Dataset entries
Lemma translation_options opts (l : list addr) : forallb (fun o : Fc * IntRangeSet => is_translated (fst o)) opts = true ->
  (fix options (opts : list (Fc * IntRangeSet)) (l : list addr) : Prop :=
     match opts with
     | [] => l = []
     | (e, _) :: opts => if is_translated e then match l with [] => False | a :: l => translation ir_store e a /\ options opts l end else options opts l
     end) opts l -> Forall2 (fun o a => translation ir_store (fst o) a) opts l.
Proof.
  revert l. induction opts as [|[e rs] opts IH]; intros l Ht Hl; [by subst|]. simpl in Ht. apply andb_true_iff in Ht as [He Ht]. rewrite He in Hl. destruct l as [|a l]; [done|].
  destruct Hl as [? Hl]. constructor; [done|by apply IH].
Qed.
Lemma fills_variant sel opts ix : forallb (fun o => is_translated (fst o)) opts = true -> Forall (fun o => fills (fst o)) opts -> fills (VariantFc sel opts ix).
Proof.
  intros Het Hopts k r p0 root cur p s pd Hr Hp0 Hs Hready (type & d & Hc & Hty & Hd) Hk. destruct d as [| | | |names nfs x| | |]; try done.
  apply translation_options in Hd; [|done]. cbn [field]. apply lax_with_saved; [lax|done|]. intros v Hv. cbv zeta.
  set (w := sel_val sel v). generalize (VariantFc sel opts ix) as fc. intros fc.
  assert (Hall : forall post pre, opts = pre ++ post -> good root cur r pd
    ((fix option_at (opts : list (Fc * IntRangeSet)) (i : nat) : rest :=
         match opts with
         | [] => ends Failed
         | (e, ranges) :: opts =>
           if contains ranges w then emit (VariantFieldBeginItem sel fc w i) (field data e (emit (VariantFieldEndItem sel fc) k))
           else option_at opts (S i)
         end) post (length pre) p0)); [|by apply (Hall opts [])].
  induction post as [|[e rs] post IH]; intros pre E; [by apply good_lax|]. destruct (contains rs w).
  2:{ replace (S (length pre)) with (length (pre ++ [(e, rs)])) by (rewrite length_app; simpl; lia). apply IH. by rewrite E, <- (assoc_L (++)). }
  assert (Hlook : opts !! length pre = Some (e, rs)) by (rewrite E; by apply list_lookup_middle). clear IH. set (i := length pre) in *.
  destruct (Forall2_lookup_l _ _ _ _ _ Hd Hlook) as (a & Ha & Htr). cbn [fst] in Htr. eapply Forall_lookup_1 in Hopts as He; [|exact Hlook]. cbn [fst] in He.
  assert (Hi : (i < length nfs)%nat) by (apply lookup_lt_Some in Ha; by rewrite length_fmap in Ha).
  destruct (select_option _ s _ _ _ _ (Z.of_nat i) Hready Hc Hty ltac:(lia)) as (c & l & Hset & Hready' & -> & ->).
  destruct (put_total _ _ _ (VariantField (common s) (subfields s) true (Z.of_nat i)) (slot_at _ _ _ _ _ _ Hs)) as (root1 & Hput & _).
  pose proof (ready_members _ _ _ _ _ _ Hready Hc) as Hmem. assert (Hs1 : exists s1, subfields s !! i = Some s1 /\ class_of s1 = a).
  { rewrite <- Hmem, list_lookup_fmap in Ha. destruct (subfields s !! i) as [s1|]; [|done]. injection Ha as <-. by eexists. }
  destruct Hs1 as (s1 & Hs1 & Hc1).
  eapply (good_child VariantFrame e _ _ root cur r p s pd p0 p0 k _ root1 i s1 [TSelected (Z.of_nat i)]); try done.
  - by rewrite tokens_shown.
  - by eapply begin_change.
  - unfold borrowSubField. cbn [fieldType subFieldIndex]. unfold bt_field_variant_borrow_selected_option_field, BT_ASSERT_PRE_DEV_FIELD_TYPE, BT_ASSERT_PRE_DEV, dbg.
    rewrite (field_type_is ir_store (VariantField (common s) (subfields s) true (Z.of_nat i)) _ _ Hc), Hty. cbn [has_selected_field negb andb]. rewrite Nat2Z.id. by destruct debug.
  - by rewrite Hc1.
  - intros s2 ts Hread. cbn [with_subfield]. rewrite (read_variant _ _ _ _ s2); [by rewrite Hread|lia|]. rewrite Nat2Z.id. apply list_lookup_insert_eq. by eapply lookup_lt_Some.
Qed.

(** Every class that is plain. *)
Lemma fills_field fc : fc_ok fc = true -> plain fc = true -> if is_translated fc then fills fc else passes fc.
Proof.
  induction fc as [f|roles keys|keys|e|e n|e ix|n u|ix|ms' a IH|e n a u IH|e a ix IH|sel e rs ix IH|sel opts ix IH] using Fc_nested_ind; intros Hok Hpl.
  - destruct (is_translated _) eqn:Ht; [by apply fills_fixed|by apply passes_fixed].
  - destruct (is_translated _) eqn:Ht; [by apply fills_var_len_uint|by apply passes_var_len_uint].
  - by apply fills_var_len_sint.
  - by apply fills_strings.
  - by apply fills_strings.
  - by apply fills_strings.
  - done.
  - done.
  - cbn [is_translated]. apply fills_struct; [done|]. simpl in Hok, Hpl. rewrite !andb_true_iff in Hok. destruct Hok as [_ Hok].
    clear -IH Hok Hpl. induction IH as [|m ms Hm Hms IH']; [constructor|]. simpl in Hok, Hpl. apply andb_true_iff in Hok as [? ?], Hpl as [? ?]. constructor; [by apply Hm|by apply IH'].
  - simpl in Hpl. rewrite !andb_true_iff in Hpl. destruct Hpl as (((Hpl & Het) & Hu) & Hn). destruct u; [done|]. cbn [is_translated] in *. rewrite Het in *.
    apply fills_static_array; [done|done|]. apply IH; [|done]. simpl in Hok. rewrite !andb_true_iff in Hok. tauto.
  - simpl in Hpl. rewrite !andb_true_iff in Hpl. destruct Hpl as (Hpl & Het). cbn [is_translated] in *. rewrite Het in *.
    apply fills_dyn_array; [done|done|]. apply IH; [|done]. simpl in Hok. rewrite !andb_true_iff in Hok. tauto.
  - simpl in Hpl. rewrite !andb_true_iff in Hpl. destruct Hpl as (Hpl & Het). cbn [is_translated] in *. rewrite Het in *. apply fills_option; [done|]. by apply IH.
  - simpl in Hok, Hpl. assert (Ht : forallb (fun o => is_translated (fst o)) opts = true).
    { clear -Hpl. induction opts as [|o opts IH]; [done|]. simpl in *. rewrite !andb_true_iff in Hpl. destruct Hpl as [[_ ->] Hpl]. by apply IH. }
    assert (Hf : Forall (fun o => fills (fst o)) opts).
    { clear Ht. induction IH as [|[e rs] opts He Hopts IH']; [constructor|]. simpl in Hok, Hpl, He. apply andb_true_iff in Hok as [Hok1 Hok2]. apply andb_true_iff in Hpl as [[Hpl1 Het]%andb_true_iff Hpl2].
      rewrite Het in He. constructor; [by apply He|by apply IH']. }
    destruct (is_translated (VariantFc sel opts ix)) eqn:Htr; [by apply fills_variant|]. destruct opts as [|[e rs] opts]; [|simpl in Ht, Htr; destruct (is_translated e); done].
    intros k r p0 root cur pd Hr Hp0 Hk. cbn [field]. apply lax_with_saved; [lax|done|]. intros v Hv. by apply good_lax.
Qed.
End trees.
(* ===== verification/MsgIterPackets.v ===== *)
(** The CTF message iterator handles scopes, packets and event records: the scopes that it
    fills or skips, the messages that it creates, and the items that are not fields. *)

From stdpp Require Import list gmap.
From S2P Require Import Prelude Bitfield Object IrObj FieldClass FieldClassFacts Clock Field FieldFacts FieldOps FieldClaims Msg MsgCreate MsgSeq CtfIr.
From S2P Require Import ItemBits ItemBitsFacts ItemState ItemSeq ItemSpec ItemSim ItemStep ItemFollow ItemFollowData CtfToIr MsgIter MsgIterSpec.
From S2P Require Import MsgIterAcc MsgIterField MsgIterFields.

(** The CTF message iterator handles scopes: those of which the fields are in messages, and
    those that it skips. *)

(** Between scopes. *)
Definition clean (cur : Cursor) : Prop := frames cur = [] /\ curScopeField cur = None.
Definition calm (s : MsgIterState) : Prop := idle s /\ skipItemsUntilScopeEndItem s = false /\ clean (cursor s).

Lemma with_rootField_same sc root s : rootField s sc = Some root -> with_rootField sc root s = s.
Proof.
  destruct s as [? ? ? ? msg pkt ? ? ? ? ? ? ? ?]. unfold rootField, with_rootField. destruct sc; try done; cbn; intros Hr; unfold with_curMsg, with_curPkt; cbn; f_equal.
  - destruct pkt as [[p f]|]; [|done]. simpl in *. by rewrite Hr.
  - destruct msg as [[m p [[e1 e2 e3]|]]|]; try done. simpl in *. by rewrite Hr.
  - destruct msg as [[m p [[e1 e2 e3]|]]|]; try done. simpl in *. by rewrite Hr.
  - destruct msg as [[m p [[e1 e2 e3]|]]|]; try done. simpl in *. by rewrite Hr.
Qed.

Lemma with_skip_same s : skipItemsUntilScopeEndItem s = false -> with_skipItemsUntilScopeEndItem false s = s.
Proof. destruct s. simpl. by intros ->. Qed.

Section scopes.
Context `{CtfLib} `{Pools} `{TraceIr} (debug : bool).
Context (call : func -> addr -> ir -> option ir) (garbage : nat -> Z) (utf8_from : StrEncoding -> list Z -> option (list Z)).
Context (cfg : MsgIterCfg).
Context (data : list Z) (Hbytes : buf_wf 8 data) (Hsize : bits_of_data data <= 2 ^ 34).
Context (ph : phase) (prev : option PktInfo).
Context (Hroom : forall a type e x, cls ir_store a = Some (type, DynamicArrayContents e x) -> roomy ir_store class_depth e).
Abbreviation ready := (ready ir_store).
Abbreviation read := (read_field ir_store).
Abbreviation good s r pd x := (good debug call garbage utf8_from cfg s ph r pd prev x).
Abbreviation visit := (visitItem true debug call garbage utf8_from cfg).
Abbreviation handle := (handleItem true debug call garbage utf8_from cfg).
Ltac lax := first [apply good_lax | done | eassumption].

Lemma visit_calm i s : skipItemsUntilScopeEndItem s = false -> visit i s = handle i s.
Proof. intros Hs. unfold visitItem. eapply bind_ret; [reflexivity|]. by rewrite Hs. Qed.
(** X7.  A run that has ended normally leaves nothing to do: a further
    run over the same document, whatever its environment, records no page,
    calls neither the renderer nor the service, writes no file, and only
    reports that it has finished. *)
Theorem X7_finished_document_is_left_alone
    (w w1 : World) (envs envs2 : list AttemptEnv) (totalPages : Z) :
  processPdfDocument envs totalPages w = (Ok AllPagesDone, w1) ->
  processPdfDocument envs2 totalPages w1
  = (Ok AllPagesDone, addEvents [EvFinished] w1).
Proof.
  intros Hrun.
  destruct (run_effect _ _ _ _ _ Hrun) as (l0 & evs & [= <-] & Hlog & H).
  destruct H as (Hm & Hd & Hf & Ha & _ & _ & _ & _ & _ & Hlen).
  pose proof (run_persists _ _ _ _ _ Hrun) as Hp.
  pose proof (startPage_pos (listing w)) as Hs.
  assert (Hlast : totalPages <= getLastProcessedPageByTex (listing w1)).
  { destruct (Z.le_gt_cases (startPage (listing w)) totalPages) as [Hle|Hgt].
    - assert (Hq : In totalPages (pagesDone evs)).
      { rewrite Hd. apply pagesFrom_In. lia. }
      destruct (Ha _ Hq) as (e & _ & _ & Hq').
      rewrite <- (pageNumberOf_pageTexPath totalPages) at 1 by lia.
      apply getLast_upper; [|apply isPageTex_pageTexPath; lia].
      apply In_listing. now rewrite Hq'.
    - transitivity (getLastProcessedPageByTex (listing w)).
      + unfold startPage in Hgt. lia.
      + apply getLast_le. intros f _ Hin. apply In_listing. apply Hp.
        now apply In_listing. }
  rewrite processPdfDocument_unfold. cbv zeta.
  assert (Hsetup : afterSetup w1 = w1).
  { unfold afterSetup. now rewrite Hm. }
  rewrite Hsetup.
  replace (Z.to_nat (totalPages - getLastProcessedPageByTex (listing w1))) with 0%nat
    by lia.
  cbn [pageLoop]. unfold bind, ret.
  rewrite (finalizeDocument_cases _ _ Hm), finalizeManifest_includes. reflexivity.
Qed.

Lemma X7_witness :
  processPdfDocument [faultEnv] 2 worldTwoPages
  = (Ok AllPagesDone, addEvents [EvFinished] worldTwoPages).
Proof.
  apply (X7_finished_document_is_left_alone emptyWorld worldTwoPages
           [okEnv "a"; okEnv "b"] [faultEnv] 2).
  vm_compute. reflexivity.
Defined.

(** X8.  A run that has halted at a page has recorded the pages before
    it and nothing of the page itself: the page has no fragment, the
    resume tracker of the next run points to it, and the next run begins
    with it, with a fresh retry budget. *)
Theorem X8_halted_run_resumes_at_the_failed_page
    (w w1 : World) (envs : list AttemptEnv) (totalPages p : Z) :
  processPdfDocument envs totalPages w = (Ok (Halted p), w1) ->
  startPage (listing w) <= p <= totalPages /\
  dir w1 !! pageTexPath p = None /\
  startPage (listing w1) = p /\
  forall envs2 totalPages2, p <= totalPages2 ->
    exists evs2,
      log (snd (processPdfDocument envs2 totalPages2 w1))
      = log w1 ++ EvPageStart p totalPages2 :: evs2 /\
      countsFrom 1 (failedAttemptsOf p evs2).
Proof.
  intros Hrun.
  destruct (run_effect _ _ _ _ _ Hrun) as (l0 & evs & [= <-] & Hlog & H).
  destruct H as (Hm & Hd & Hf & Ha & _ & _ & _ & _ & Hp & HpN & _).
  pose proof (startPage_pos (listing w)) as Hs.
  set (n := length (pagesDone evs)) in *.
  assert (Hframe : forall f, isPageTex f = true ->
            (forall q, In q (pagesFrom (getLastProcessedPageByTex (listing w) + 1) n) ->
                       f <> pageTexPath q) ->
            dir w1 !! f = dir w !! f).
  { intros f Hpf Hq. destruct (page_unit_frame f Hpf) as (H1 & H2).
    apply Hf; [exact H1 | exact H2|]. intros q Hin. apply Hq.
    rewrite Hd in Hin. exact Hin. }
  assert (Hnew : forall q, In q (pagesFrom (getLastProcessedPageByTex (listing w) + 1) n) ->
                           is_Some (dir w1 !! pageTexPath q)).
  { intros q Hq. destruct (Ha q) as (e & _ & _ & Hq'); [now rewrite Hd|].
    now rewrite Hq'. }
  pose proof (getLast_after_pages w w1 _ n eq_refl Hframe Hnew) as Hlast.
  assert (Hstart : startPage (listing w1) = p).
  { unfold startPage in *. lia. }
  split; [lia|]. split.
  { apply no_fragment_above_last. unfold startPage in Hstart. lia. }
  split; [exact Hstart|].
  intros envs2 N2 HpN2.
  destruct (processPdfDocument envs2 N2 w1) as [r2 w2] eqn:Hrun2.
  destruct (processPdfDocument_trace _ _ _ _ _ Hrun2)
    as (l2 & evs2 & _ & Hlog2 & _ & _ & _ & Hfirst & _ & Hfail).
  rewrite Hstart in Hfirst. destruct (Hfirst HpN2) as (evs' & ->).
  exists evs'. split; [exact Hlog2|].
  specialize (Hfail p). unfold failedAttemptsOf in *. exact Hfail.
Qed.
(** [try m] gives the error of [m] to the caller as a value: the
    [x, err := m()] that is not followed by an immediate return. *)
Definition try {E S A} (m : M E S A) : M E S (E + A) := fun s =>
  match m s with
  | (Ok a, s') => (Ok (inr a), s')
  | (Err e, s') => (Ok (inl e), s')
  | (Panic, s') => (Panic, s')
  end.

(** [ignore m] is [_ = m()]. *)
Definition ignore {E S A} (m : M E S A) : M E S unit :=
  try m ≫= fun _ => mret tt.

(** [wrap f m] is [if err := m(); err != nil { return f(err) }]. *)
Definition wrap {E S A} (f : E -> E) (m : M E S A) : M E S A := fun s =>
  match m s with
  | (Err e, s') => (Err (f e), s')
  | r => r
  end.

(** [defer d] before [m]: [d] runs when [m] ends, whether it returns or
    panics, and does not change its result unless it panics itself. *)
Definition defer {E S A} (d : M E S unit) (m : M E S A) : M E S A := fun s =>
  match m s with
  | (r, s') =>
      match d s' with
      | (Panic, s'') => (Panic, s'')
      | (_, s'') => (r, s'')
      end
  end.

Definition lift {E S A} (r : res E A) : M E S A := fun s => (r, s).

(** ** A unary program logic for [M]

    [post m s Q]: running [m] in [s] ends in a result and a state that satisfy
    [Q]. *)

Definition post {E S A} (m : M E S A) (s : S) (Q : res E A -> S -> Prop) : Prop :=
  Q (fst (m s)) (snd (m s)).

Section ProgramLogic.
Context {E S : Type}.

Lemma post_ret {A} (a : A) s (Q : res E A -> S -> Prop) :
  Q (Ok a) s -> post (mret a) s Q.
Proof. done. Qed.

Lemma post_throw {A} (e : E) s (Q : res E A -> S -> Prop) :
  Q (Err e) s -> post (throw e) s Q.
Proof. done. Qed.

Lemma post_mono {A} (m : M E S A) s (P Q : res E A -> S -> Prop) :
  post m s P -> (forall r s', P r s' -> Q r s') -> post m s Q.
Proof. unfold post. eauto. Qed.

Lemma post_bind {A B} (m : M E S A) (f : A -> M E S B) s Q :
  post m s (fun r s' =>
    match r with
    | Ok a => post (f a) s' Q
    | Err e => Q (Err e) s'
    | Panic => Q Panic s'
    end) ->
  post (m ≫= f) s Q.
Proof.
  unfold post, mbind, M_bind. destruct (m s) as [[a|e|] s']; done.
Qed.

Lemma post_try {A} (m : M E S A) s Q :
  post m s (fun r s' =>
    match r with
    | Ok a => Q (Ok (inr a)) s'
    | Err e => Q (Ok (inl e)) s'
    | Panic => Q Panic s'
    end) ->
  post (try m) s Q.
Proof. unfold post, try. destruct (m s) as [[a|e|] s']; done. Qed.

Lemma post_ignore {A} (m : M E S A) s Q :
  post m s (fun r s' =>
    match r with
    | Panic => Q Panic s'
    | _ => Q (Ok tt) s'
    end) ->
  post (ignore m) s Q.
Proof. unfold post, ignore, mbind, M_bind, mret, M_ret, try. by destruct (m s) as [[a|e|] s']. Qed.

Lemma post_wrap {A} f (m : M E S A) s Q :
  post m s (fun r s' =>
    match r with
    | Err e => Q (Err (f e)) s'
    | r => Q r s'
    end) ->
  post (wrap f m) s Q.
Proof. unfold post, wrap. by destruct (m s) as [[a|e|] s']. Qed.

(** A relation on states that every primitive step respects is respected by
    every computation built from them. *)
Definition respects (R : S -> S -> Prop) {A} (m : M E S A) : Prop :=
  forall s, R s (snd (m s)).

Lemma respects_ret (R : S -> S -> Prop) `{!Reflexive R} {A} (a : A) :
  respects R (mret a : M E S A).
Proof. intros s. unfold mret, M_ret. simpl. reflexivity. Qed.

Lemma respects_throw (R : S -> S -> Prop) `{!Reflexive R} {A} (e : E) :
  respects R (throw e : M E S A).
Proof. intros s. simpl. reflexivity. Qed.

Lemma respects_bind (R : S -> S -> Prop) `{!PreOrder R} {A B}
    (m : M E S A) (f : A -> M E S B) :
  respects R m -> (forall a, respects R (f a)) -> respects R (m ≫= f).
Proof.
  intros Hm Hf s. specialize (Hm s). unfold mbind, M_bind.
  destruct (m s) as [[a|e|] s']; simpl in *; [|done|done].
  transitivity s'; [done | apply Hf].
Qed.

Lemma respects_try (R : S -> S -> Prop) {A} (m : M E S A) :
  respects R m -> respects R (try m).
Proof. intros Hm s. specialize (Hm s). unfold try. by destruct (m s) as [[a|e|] s']. Qed.

Lemma respects_wrap (R : S -> S -> Prop) {A} f (m : M E S A) :
  respects R m -> respects R (wrap f m).
Proof. intros Hm s. specialize (Hm s). unfold wrap. by destruct (m s) as [[a|e|] s']. Qed.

▶ WHAT THE TASK ASKS
Your output should consist only of the lines from the one containing "Lemma respects_wrap (R" to the end of the records above, each retyped exactly.

▶ REPLY TO THE TASK
Lemma respects_wrap (R : S -> S -> Prop) {A} f (m : M E S A) :
  respects R m -> respects R (wrap f m).
Proof. intros Hm s. specialize (Hm s). unfold wrap. by destruct (m s) as [[a|e|] s']. Qed.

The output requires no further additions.